De leur côté, les époux [Y] demandent à la cour de confirmer l'analyse des premiers juges qui ont reconnu l'existence d'une servitude au profit de leur fonds. Ils rappellent que depuis qu'ils sont propriétaires de leur parcelle, c'est à dire depuis le 17 décembre 1980, ils ont toujours bénéficié d'un droit de passage sur le fonds voisin, devenu lot 72, sans que cela ne pose aucun problème aux propriétaires successifs de cette parcelle jusqu'au 16 janvier 2018, date à laquelle Mme [M] a soulevé une contestation.

Ils expliquent que, à l'origine les deux propriétés étaient desservies par le nord, par un chemin rural , le CR 4, qui traversait nécessairement le lot 3B devenu le lot 72 pour atteindre leur propre lot 3C. Ils exposent cependant que le tracé initial du passage était plus court mais de fait impraticable en raison d'une très forte pente de plus de 33 %.

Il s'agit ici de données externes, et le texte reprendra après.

(* ===== verification/Ddr.v ===== *)
(** * Discovery of designated resolvers (internal/upstream/ddr.go)

    The locally served zone resolver.arpa: which queries belong to it, the SVCB
    records that advertise the encrypted listeners, and the NODATA answer for
    everything else in the zone. *)

From S2P Require Import Prelude GoStrings GoNet DnsMsg Edns UpstreamEdns.
From Stdlib Require Import Ascii String.
Open Scope string_scope.
Open Scope list_scope.
Open Scope Z_scope.

Definition ddrQueryName : string := "_dns.resolver.arpa.".
Definition ddrZoneName : string := "resolver.arpa.".
Definition ddrTTL : Z := 300.
Definition ddrDoHPath : string := "/dns-query{?dns}".
Definition alpnDoT : string := "dot".
Definition alpnDoQ : string := "doq".
Definition alpnHTTP2 : string := "h2".
Definition alpnHTTP3 : string := "h3".
Definition ddrPriorityDoH : Z := 1.
Definition ddrPriorityDoT : Z := 2.
Definition ddrPriorityDoQ : Z := 3.

Record designation := mkDesignation {
  d_priority : Z; d_alpn : list string; d_port : Z; d_defaultPort : Z; d_dohPath : bool }.

Record ddrZone := mkZone {
  z_host : string; z_designations : list designation; z_v4 : list (list Z); z_v6 : list IP }.

(** ** Building the zone *)

Definition advertPort (listenAddr : string) (def : Z) : Z :=
  match SplitHostPort listenAddr with
  | Some (_, port) =>
      match Atoi port with
      | Some p => if (p >? 0) && (p <=? 65535) then p else def
      | None => def
      end
  | None => def
  end.

(** One address of [advertiseIPs], appended to the family it belongs to. *)
Definition add_hint (h : list (list Z) * list IP) (addr : string) : list (list Z) * list IP :=
  match ParseIP addr with
  | None => h
  | Some ip =>
      if IsUnspecified ip then h else
      match To4 ip with
      | Some ip4 => (fst h ++ [ip4], snd h)
      | None => (fst h, snd h ++ [ip])
      end
  end.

Ils rappellent, en s'appuyant sur les travaux de l'expert, que la servitude, telle que décrite dans l'acte d'acquisition des époux [Y], en 1980, n'était pas praticable compte tenu de cette pente, et que depuis lors ils bénéficient d' un passage sur le lot 72 (anciennement 3 B), dont il a bien été fait mention dans les actes de vente successifs de la parcelle et ce jusqu'à la vente du 14 avril 1995 intervenue au profit de M. [M] et de Mme [C], parents de la partie appelante.

Ils se prévalent ainsi en premier lieu de l'acquisition de la servitude dans son tracé actuel par prescription en soutenant qu'ils ont toujours utilisé, dès leur acquisition en 1980, un passage dont le tracé n'a jamais été celui qui était prévu dans l'acte dans la mesure où il était impraticable.

M. et Mme [Y] affirment que leur voisine ne saurait utilement se prévaloir du fait que son propre titre de propriété, rédigé par Me [S], ne porte aucune mention de la servitude dont souffre son fonds pour démontrer son inexistence, alors que tous les actes antérieurs en rappellent expressément l'existence et qu'elle connaissait parfaitement ces contraintes, s'agissant d'un bien qu'elle tient de ses parents.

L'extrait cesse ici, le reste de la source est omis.